Lucy worked with the revenue operations and product management teams, and they modeled what the next 2 years of business would look like with a different pricing structure for APAC that was better suited for that market. After two weeks of intensive spreadsheet modeling and a presentation to the executive team, the decision was made to continue to do business in the Asia-Pacific region with an altered pricing structure.

Then Lucy was in trouble.

The executive team was so impressed with the precision and insightfulness of Lucy’s model that they asked her to continue to update it quarterly so the company could safeguard its profitability. But Lucy knew that maintaining spreadsheets as they added new markets, products, costs, prices, and time periods would be very time-consuming and error-prone.

Analysts like Lucy have a huge problem: they are trapped in their spreadsheets. Spreadsheets are well suited for our human eyes, which see things in two dimensions. Unfortunately, businesses are defined by multiple dimensions. Lucy’s model required 8 dimensions:

  1. Region
  2. Product
  3. Revenue
  4. Margin
  5. Time
  6. Price
  7. Cost
  8. Volume

Many analysts who try to match the multiple dimensions of their business with the convenience of spreadsheets are quickly struggling to maintain models and get detailed and accurate insights about their business. This is the result of trying to do multi-dimensional planning with a two-dimensional tool.

Although multi-dimensional planning tools have been around for a while,

  • They are expensive.
  • They consume significant resources to implement, maintain, and update.
  • They are not easy to iterate on to adapt to changes in the business, expand the model, or introduce new metrics.
  • Modeling is reserved for a few experts and not accessible to business leaders and analysts, and
  • Collaboration across multiple users is not easy.

The result is that multi-dimensional planning tools have not been able to liberate the analyst from the two-dimensional spreadsheet.

Until now.

Finicast provides a modern SaaS enterprise planning platform to model, plan, forecast, and track performance across organizations of all sizes. Using a proprietary data engine combined with an intuitive user experience, Finicast provides a collaborative planning platform for companies who have reached the limits of traditional spreadsheet solutions due to their business scale, operational complexity, and market dynamics.

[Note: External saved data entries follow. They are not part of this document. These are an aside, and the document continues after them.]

(* ===== verification/Boot.v ===== *)
(** The last part of [_start] of [src/main.rs]: from the initial RAM disk to
    the first switch to a task.  Module files are loaded into fixed buffers
    and become kernel tasks; the components used are those of [Initrd],
    [Gfx], [Elf], [Paging] and [Sched].  Its lines on the console are those of [main.rs]; the
    scheduler's own are left out. *)
From Stdlib Require Import String Ascii.
From S2P Require Import Prelude Word Tsc Start Port PageSource Buddy Slab Mem Idt Pic Serial Utf8 Sched Vfs Initrd Elf Paging Gfx.

Definition MAX_MODULES : Z := 16.
Definition MODULE_BUF_SIZE : Z := 0x10000.

(** "initrd", "boot/modules/", ".ko", "shell", "res/UniCyrX-ibm-8x16.psf" *)
Definition INITRD : list Z := [105; 110; 105; 116; 114; 100].
Definition MODULE_DIR : list Z := [98; 111; 111; 116; 47; 109; 111; 100; 117; 108; 101; 115; 47].
Definition MODULE_SUFFIX : list Z := [46; 107; 111].
Definition SHELL_NAME : list Z := [115; 104; 101; 108; 108].
Definition FONT_PATH : list Z :=
  [114; 101; 115; 47; 85; 110; 105; 67; 121; 114; 88; 45; 105; 98; 109; 45; 56; 120; 49; 54; 46; 112; 115; 102].
(** The characters of the greeting. *)
Definition GREETING : list Z := [0x420; 0x412; 0x418; 0x20; 0x41F; 0x418; 0x5A; 0x414; 0x423].

(** The first boot module with that command line; [response] is the boot loader's list of command
    lines and contents. *)
Definition find_module (response : option (list (list Z * list Z))) (nm : list Z) : option (list Z) :=
  resp ← response;
  m ← List.find (fun m => bool_decide (m.1 = nm)) resp;
  Some m.2.

(** The interrupt controllers are not the console. *)
Lemma clear_mask_console {D} `{UA : Uart D, PI : !Pic8259 D} irq (d : D) : 0 <= irq < 8 -> Serial.ready d ->
  Serial.ready (Pic.clear_mask irq d) /\ uart_sent (Pic.clear_mask irq d) = uart_sent d.
Proof.
  intros Hi Hr. unfold Pic.clear_mask, mask_port. rewrite (proj2 (Z.ltb_lt irq 8)) by lia.
  unfold inb. rewrite read_imr1. by apply ready_outb.
Qed.

Section code.
Context {D : Type} {PD : PortDevice D}.
(** The bound of the waits for the serial port. *)
Context (fuel : nat).
(** Addresses: the entry points, the static buffers, the table of the module interface. *)
Context (task_trampoline shell_task_entry MODULE_BUFS_addr AVARIA_API_addr hhdm cr3 : Z).

(** The state the loading loop changes. *)
Record Loader := mkLoader {
  mod_idx : Z;
  MODULE_BUFS : list (list Z);
  tables : Words;
  tasks : Sched.Sched D;
}.

(** Statements of [serial]; the console is among the scheduler's devices. *)
Definition say (l : list piece) (s : Sched.Sched D) : outcome (Sched.Sched D) :=
  d ← log fuel l (Sched.dev s); Ret (Sched.with_dev s d).

(** The closure passed to [for_each_matching]. *)
Definition load_module (path ko_data : list Z) (st : Loader) : outcome Loader :=
  if MAX_MODULES <=? mod_idx st then
    s ← say [Lit (text "WARN: too many modules, skipping "); Lit path; Lit [10]] (tasks st);
    Ret (mkLoader (mod_idx st) (MODULE_BUFS st) (tables st) s)
  else
    s ← say [Lit (text "Loading "); Lit path; Lit (text ", size="); Deca (zlen ko_data); Lit [10]] (tasks st);
    buf ← arr_get (MODULE_BUFS st) (mod_idx st);
    '(r, buf) ← load_at ko_data buf (MODULE_BUFS_addr + mod_idx st * MODULE_BUF_SIZE);
    let bufs := zset (MODULE_BUFS st) (mod_idx st) buf in
    match r with
    | Ok loaded =>
        m ← make_executable hhdm cr3 (load_base loaded) (load_size loaded) (tables st);
        '(_, s) ← Sched.spawn task_trampoline (Elf.entry loaded) AVARIA_API_addr path s;
        Ret (mkLoader (mod_idx st ⊞ 1) bufs m s)
    | Err _ =>
        s ← say [Lit (text "WARN: failed to load "); Lit path; Lit [10]] s;
        Ret (mkLoader (mod_idx st) bufs (tables st) s)
    end.

Definition load_modules (fs : TarFs) (st : Loader) : outcome Loader :=
  r ← for_each_matching MODULE_DIR MODULE_SUFFIX
        (fun path data (r : outcome Loader) => st ← r; load_module path data st) fs (Ret st);
  r.

(** The font, which is tried out with a greeting. *)
Definition load_font (fs : TarFs) (fb : Vesa.Framebuffer) (mem : list Z) (s : Sched.Sched D) :
    outcome (option Psf.PsfFont * list Z * Sched.Sched D) :=
  font_data ← read fs FONT_PATH;
  match font_data with
  | Some data =>
      s ← say [Lit (text "Font loaded, size="); Deca (zlen data); Lit [10]] s;
      f ← Psf.parse data;
      match f with
      | Some f => mem ← Psf.draw_str f fb 16 16 GREETING 0xFFFFFF 0x000080 mem; Ret (Some f, mem, s)
      | None => s ← say [note "WARN: failed to parse PSF font"] s; Ret (None, mem, s)
      end
  | None => s ← say [note "WARN: font not found in initrd"] s; Ret (None, mem, s)
  end.

(** What the kernel has when it starts the scheduler. *)
Record Kernel := mkKernel {
  KERNEL_FS : TarFs;
  KERNEL_FONT : option Psf.PsfFont;
  screen : list Z;
  loader : Loader;
}.

(** The scheduler starts, or the processor halts because the RAM disk is missing or malformed. *)
Inductive Booting := Started (k : Kernel) | Halted (s : Sched.Sched D).

Definition boot_from_initrd (response : option (list (list Z * list Z))) (fb : Vesa.Framebuffer)
    (mem : list Z) (bufs : list (list Z)) (m : Words) (s : Sched.Sched D) : outcome Booting :=
  match find_module response INITRD with
  | None => s ← say [note "WARN: initrd not found"; note "avaria ready."] s; Ret (Halted s)
  | Some initrd_data =>
      fs ← Initrd.parse initrd_data;
      match fs with
      | None => s ← say [note "FATAL: failed to parse initrd"] s; Ret (Halted s)
      | Some fs =>
          s ← say [note "initrd: tarfs mounted"] s;
          '(font, mem, s) ← load_font fs fb mem s;
          s ← Sched.init s;
          st ← load_modules fs (mkLoader 0 bufs m s);
          '(_, s) ← Sched.spawn task_trampoline shell_task_entry 0 SHELL_NAME (tasks st);
          s ← say [note "avaria ready."] s;
          Ret (Started (mkKernel fs font mem (mkLoader (mod_idx st) (MODULE_BUFS st) (tables st) (Sched.start s))))
      end
  end.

Once Lucy procured Finicast, she gained the ability to easily update her multi-dimensional model collaboratively every quarter. With the power of Finicast’s planning platform, Lucy's company experienced tremendous success. Her insightful analyses and accurate forecasts allowed the executive team to make informed decisions, leading to improved profitability in the Asia-Pacific region and beyond. Recognizing her exceptional contributions, Lucy's dedication and expertise were rewarded with a well-deserved promotion to Senior Vice President. Her journey from a financial analyst to a key leader within the organization is a testament to the transformative impact of adopting innovative planning solutions like Finicast.